Congratulations to Simone for this brilliant achievement!
We recently published Fast-Forwarding with Audiovisual Translation edited by Jorge Díaz Cintas and Kristijan Nikolić. In this post the editors discuss how the field of audiovisual translation has changed over time and how their new book contributes to the conversation.
Croatia, the native land of Kristijan, belongs to the group of the so-called subtitling countries, whereas Spain, from where Jorge hails, is firmly rooted in the practice of dubbing. Or so some used to say, as changes in the field of audiovisual translation have taken place so fast in the last decades that such neat, clear-cut distinctions are difficult to justify these days. Everything seems to be in flux.
Technological advancements have had a great impact on the way we deal with the translation and distribution of audiovisual productions, and the switchover from analogue to digital technology at the turn of the last millennium proved to be particularly pivotal. In the age of digitisation and pervasiveness of the internet, the world has become smaller, contact across languages and cultures has accelerated and audiovisual translation has never been so prominent.
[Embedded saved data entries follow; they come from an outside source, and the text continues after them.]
Lemma name_found nm k' : forallb (fun c => (0 <? c) && (c <? 256)) (bytes nm) = true -> k_img k' = k_img k ->
  exists r d, read_dentry_by_name (k_img k') (bytes nm ++ [0]) null_dentry = Some (r, d) /\
    match find_entry F (bytes nm) with Some _ => r = 0 | None => r = -1 end.
Proof.
  intros Hn ->. pose proof (read_dentry_by_name_find _ F (bytes nm ++ [0]) (bytes nm) null_dentry HR) as H.
  specialize (H ltac:(by apply (cstring_intro _ []), Forall_is_char)). destruct (find_entry F (bytes nm)).
  - destruct H as (d & -> & _). by exists 0, d.
  - rewrite H. by eexists _, _.
Qed.

Lemma idt_test_passes addr idt :
  (forall h, is_u32 (addr h) /\ addr h <> 0) -> initialize_idt addr (replicate 256 zero_gate) = Some idt ->
  idt_test junk idt k = heading "idt_test" 39 k (fun k => Some (Result PASS, k)).
Proof.
  intros Ha Hidt. destruct (initialize_idt_gates addr) as (idt' & E & _ & Hg). assert (idt' = idt) as -> by congruence.
  unfold idt_test. after_heading. intros k' _ _ _.
  destruct (iterate_ind (fun i => 0 <= i <= 10) (fun r => r = Result PASS) (fun i => Z.to_nat (10 - i))
    (fun i => if i <? 10 then
      g ← idt.[i];
      if (offset_15_00 g =? 0) && (offset_31_16 g =? 0) then e ← assertion_failure idt; Some (Done e)
      else Some (Next (i + 1))
    else Some (Done (Result PASS))) 11) with (s := 0) as (r & -> & ->); [|lia|lia|done].
  intros i Hi'. destruct (Z.ltb_spec i 10); [|exists (Done (Result PASS)); by split].
  rewrite Hg by lia. cbn [mbind option_bind]. rewrite (gate_offsets addr i Ha ltac:(lia)). eexists. split; [done|].
  cbv beta iota. split; lia.
Qed.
VHS tapes have long gone, the DVD came and went in what felt like a blink of an eye, Blu-rays never quite made it as a household phenomenon and, in the age of the cloud, we have become users of streaming, aka OTT (over the top) distribution, where the possession of actual physical items is a thing of the past. We now rely on video-on-demand and watch audiovisual productions in real time, ‘over the screen’, without the need to download them to our computer, thanks to the likes of Netflix, Amazon Prime, Hulu and Iflix to name but a few. And, as a matter of fact, most of the programmes come accompanied by subtitles and dubbed versions in various languages, with many also including subtitles for the deaf and the hard-of-hearing and audio description for the blind and the partially sighted. Never before has translation been so prominent on screen.
The collection of chapters in our new book, written by authors from a panoply of countries, offers a state of the art overview of the discipline and practice of audiovisual translation that goes to show how much we have moved on from those analogue days. With the title of this book, Fast-Forwarding with Audiovisual Translation, we have tried to convey that feeling of rapid movement so characteristic of this professional practice, where nothing stands still. Though irremediably a snapshot of the present, the various contributions therein also embrace some of the changes taking place nowadays and announce some of the ones looming ahead. From cognitive approaches to AVT, including experiments with eyetracking, to the translation of cultural references and humour, and to the use of subtitling in language learning, the book will take readers through fascinating new findings in this field.